Please filter the data below down to the lines holding the string "directory".

Records to use >>
^^^^^^^^

(* ===== verification/Store.v ===== *)
(** * The profile store (persistence/profiles.rs)

    One TOML file per profile under the profiles directory: loading, saving,
    deleting, and the order of last use, which the files' times keep. *)

From Stdlib Require Import Ascii String.
From S2P Require Import Prelude RustStr IpAddr Sys Persistence World Security Connection Logging.

Definition profile_path (dir id : string) : outcome string :=
  validate_identifier id ;; Ok (path_join dir (id +:+ ".toml")).

(** What [toml] says of a text it cannot read. *)
Definition toml_text (e : NetworkError) : string := match e with Config text => text | _ => error_to_string e end.

Section Store.
Context {W : Type} `{FileSystem W} `{Codec ConnectionProfile} `{Stderr W} `{Static MinLevel W}.

(** An unparsable profile is skipped with a warning; an unreadable one ends
    the whole load. *)
Fixpoint load_each (paths : list string) (out : list ConnectionProfile) : M W (list ConnectionProfile) :=
  match paths with
  | [] => mret out
  | path :: paths =>
      text ← io_try (fs_read path);
      match decode text with
      | Ok p => load_each paths (out ++ [p])
      | Err e => log_warn ("skipping unreadable connection profile " +:+ path +:+ ": " +:+ toml_text e) ;; load_each paths out
      | Panic why => lift (Panic why)
      end
  end.
Definition load_all (dir : string) : M W (list ConnectionProfile) :=
  io_try (fs_create_dir_all dir) ;;
  paths ← list_dir dir "toml";
  load_each paths [].
Definition save (dir : string) (profile : ConnectionProfile) : M W unit :=
  path ← lift (profile_path dir (profile_id profile));
  write_atomic path profile.
Definition delete_profile (dir id : string) : M W unit :=
  path ← lift (profile_path dir id);
  r ← io_match (fs_remove path);
  match r with
  | inl _ => mret tt
  | inr e => if is_not_found e then throw (NotFound ("connection profile '" +:+ id +:+ "'")) else throw (Io e)
  end.
(** [filetime_set_mtime_best_effort] *)
Definition rewrite_file (path : string) : M W unit :=
  r ← io_match (fs_read_raw path);
  match r with
  | inl contents => io_ignore (fs_write path contents)
  | inr _ => mret tt
  end.
Definition touch (dir id : string) : M W unit :=
  path ← lift (profile_path dir id);
  rewrite_file path.

Definition profile_mtime (dir : string) (p : ConnectionProfile) : M W Z :=
  match profile_path dir (profile_id p) with
  | Ok path => r ← io_match (fs_mtime path); mret (match r with inl t => t | inr _ => 0 end)
  | Err _ => mret 0
  | Panic why => lift (Panic why)
  end.
Fixpoint with_mtime (dir : string) (profiles : list ConnectionProfile) : M W (list (Z * ConnectionProfile)) :=
  match profiles with
  | [] => mret []
  | p :: l => t ← profile_mtime dir p; r ← with_mtime dir l; mret ((t, p) :: r)
  end.
Definition newest_first (a b : Z * ConnectionProfile) : bool := b.1 <=? a.1.
Definition recently_used_first (dir : string) (profiles : list ConnectionProfile) : M W (list ConnectionProfile) :=
  l ← with_mtime dir profiles; mret (sort_by newest_first l).*2.
End Store.

(** ** Profile files *)

Lemma profile_path_Ok dir id path :
  profile_path dir id = Ok path ->
  path = join_prefix dir +:+ id +:+ ".toml" /\ contains_char "/" id = false /\ last_byte path = Some 108.
Proof.
  unfold profile_path. intros ([] & Hv & [= <-])%outcome_bind_Ok.
  apply validate_identifier_Ok in Hv as (Hn & _ & Hc).
  assert (Hs : contains_char "/" id = false) by (by apply (forallb_no_char identifier_char)).
  rewrite path_join_prefix.
  - split_and!; [done|done|]. rewrite last_byte_app by (by destruct id). by apply last_byte_app.
  - destruct id as [|a id]; [done|]. apply not_true_iff_false. rewrite starts_with_spec. intros [r [= -> _]].
    unfold contains_char in Hs. cbn in Hs. done.
Qed.
Lemma str_app_inj_r (x y z : string) : x +:+ z = y +:+ z -> x = y.
Proof.
  intros E. apply str_bytes_inj. apply (f_equal str_bytes) in E. rewrite !str_bytes_app in E. by apply app_inv_tail in E.
Qed.
(** Two profiles never share a file. *)
Lemma profile_path_inj dir id id' path : profile_path dir id = Ok path -> profile_path dir id' = Ok path -> id = id'.
Proof.
  intros (H1 & _)%profile_path_Ok (H2 & _)%profile_path_Ok. rewrite H1 in H2.
  apply str_app_inj_l in H2. by apply str_app_inj_r in H2.
Qed.
(** Nor is a profile's file the temporary file of another. *)
Lemma profile_path_not_tmp dir id path p : profile_path dir id = Ok path -> path <> with_extension p "toml.tmp".
Proof.
  intros (_ & _ & Hl)%profile_path_Ok E. assert (Ht := with_extension_last p "toml.tmp" ltac:(done)).
  rewrite <- E, Hl in Ht. done.
Qed.

Section Laws.
Context {W : Type} `{FileSystemLaws W} `{Codec ConnectionProfile}.
Lemma rewrite_file_files path (w : W) :
  let '(r, w') := rewrite_file path w in
  r = Ok tt /\ (forall p, p <> path -> files w' !! p = files w !! p)
  /\ ((forall e s w1 w2, fs_write path s w1 <> (inr e, w2)) -> files w' = files w).
Proof.
  unfold rewrite_file, mbind, M_bind, io_match, io_ignore. pose proof (law_read_raw path w) as Hr.
  destruct (fs_read_raw path w) as [[s|e] w1].
  - destruct Hr as [Hs Hf]. pose proof (law_write path s w1) as Hw.
    destruct (fs_write path s w1) as [[[]|e] w2] eqn:E; cbn [snd].
    + rewrite Hf in Hw. rewrite insert_id in Hw by done. by rewrite Hw.
    + split_and!; [done| |intros Hok; by destruct (Hok e s w1 w2)]. intros p Hp.
      rewrite <- (lookup_delete_ne (files w2) path p), Hw, lookup_delete_ne, Hf by done. done.
  - unfold mret, M_ret. by rewrite Hr.
Qed.
End Laws.

(** ** The order of last use *)

Section Order.
Context {W : Type} `{FileSystem W}.
Lemma profile_mtime_returns dir p (w : W) : exists t w', profile_mtime dir p w = (Ok t, w').
Proof.
  unfold profile_mtime, profile_path, validate_identifier.
  destruct (_ || _); [by eexists _, _|]. destruct (negb _); [by eexists _, _|].
  cbn. unfold mbind, M_bind, io_match. destruct (fs_mtime _ w) as [[t|e] w1]; by eexists _, _.
Qed.
Lemma with_mtime_profiles dir ps (w : W) : exists l w', with_mtime dir ps w = (Ok l, w') /\ l.*2 = ps.
Proof.
  revert w. induction ps as [|p ps IH]; intros w; cbn [with_mtime]; [by exists [], w|].
  destruct (profile_mtime_returns dir p w) as (t & w1 & Hm). destruct (IH w1) as (l & w2 & Hl & Hp).
  exists ((t, p) :: l), w2. unfold mbind, M_bind. rewrite Hm, Hl. split; [done|]. cbn. by rewrite Hp.
Qed.
End Order.

(** ** Properties *)

(** Saving a profile touches that profile only.  Its file is the identifier
    with [.toml] in the profiles directory, and no other profile's file changes;
    the write is atomic; and what was saved is what loading the file gives. *)
Theorem profile_save_isolated {W} `{FileSystemLaws W} `{Codec ConnectionProfile} `{Stderr W} `{Static MinLevel W} dir p path text (w : W) :
  profile_path dir (profile_id p) = Ok path -> encode p = Ok text -> decode text = Ok p ->
  let '(r, w') := save dir p w in
  path = join_prefix dir +:+ profile_id p +:+ ".toml" /\ contains_char "/" (profile_id p) = false
  /\ (forall id' path', id' <> profile_id p -> profile_path dir id' = Ok path' ->
        files w' !! path' = files w !! path')
  /\ match r with
     | Ok _ => files w' !! path = Some text
               /\ forall out ps w'', load_each [path] out w' = (Ok ps, w'') -> ps = out ++ [p]
     | _ => files w' !! path = files w !! path
     end.
Proof.
  intros Hp He Hd. unfold save, mbind, M_bind, lift. rewrite Hp.
  pose proof (write_atomic_replaces path text p w He) as [Ho Hr].
  destruct (write_atomic path p w) as [r w']. cbn [fst snd] in *. destruct (profile_path_Ok _ _ _ Hp) as (Hpath & Hs & _).
  split_and!; [done|done| |].
  - intros id' path' Hid Hp'. apply Ho; [|by apply (profile_path_not_tmp dir id')].
    intros ->. by apply Hid, (profile_path_inj dir _ _ path).
  - destruct r as [u|e|why]; [|done..]. split; [done|]. intros out ps w'' Hl. cbn [load_each] in Hl.
    apply M_bind_Ok in Hl as (text' & w1 & Ht%io_try_Ok & Hx). pose proof (law_read path w') as Hrd. rewrite Ht in Hrd.
    destruct Hrd as [Hf _]. rewrite Hr in Hf. injection Hf as <-. rewrite Hd in Hx. by apply mret_Ok in Hx as [-> _].
Qed.
Definition demo_profile : ConnectionProfile := new_wifi "home" "Home" SecOpen.
Definition demo_codec : Codec ConnectionProfile :=
  {| encode _ := Ok "id = home"%string; decode _ := Ok demo_profile |}.
#[local] Existing Instances demo_codec sim_stderr sim_level.
Lemma profile_save_isolated_witness :
  files (save "/var/lib/p" demo_profile (sim_start [])).2 !! "/var/lib/p/home.toml"%string = Some "id = home"%string.
Proof.
  assert (Hp : profile_path "/var/lib/p" (profile_id demo_profile) = Ok "/var/lib/p/home.toml"%string) by (vm_compute; reflexivity).
  pose proof (profile_save_isolated "/var/lib/p" demo_profile _ "id = home" (sim_start []) Hp eq_refl eq_refl) as H.
  destruct (save "/var/lib/p" demo_profile (sim_start [])) as [r w] eqn:E.
  assert (r = Ok tt) as -> by (vm_compute in E; by injection E). exact (proj1 (proj2 (proj2 (proj2 H)))).
Defined.

(** The order of last use keeps every profile once and puts the files used
    later first; it is always found, whatever the file system answers. *)
Theorem recently_used_order {W} `{FileSystem W} dir ps (w : W) :
  exists times w', with_mtime dir ps w = (Ok times, w') /\ times.*2 = ps
  /\ exists sorted, recently_used_first dir ps w = (Ok sorted.*2, w')
     /\ sorted ≡ₚ times /\ StronglySorted (fun a b : Z * ConnectionProfile => b.1 <= a.1) sorted.
Proof.
  destruct (with_mtime_profiles dir ps w) as (l & w' & Hl & Hps). exists l, w'. split_and!; [done|done|].
  exists (sort_by newest_first l). unfold recently_used_first, mbind, M_bind. rewrite Hl. split_and!; [done|apply sort_by_perm|].
  assert (H0 : StronglySorted (fun a b => newest_first a b = true) (sort_by newest_first l))
    by (apply sort_by_sorted; unfold newest_first; intros; lia).
  induction H0 as [|a k _ IH Ha]; constructor; [done|]. eapply List.Forall_impl; [|exact Ha]. unfold newest_first. intros; lia.
Qed.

^^^^^^^^

Result of this exercise >>
    One TOML file per profile under the profiles directory: loading, saving,
    with [.toml] in the profiles directory, and no other profile's file changes;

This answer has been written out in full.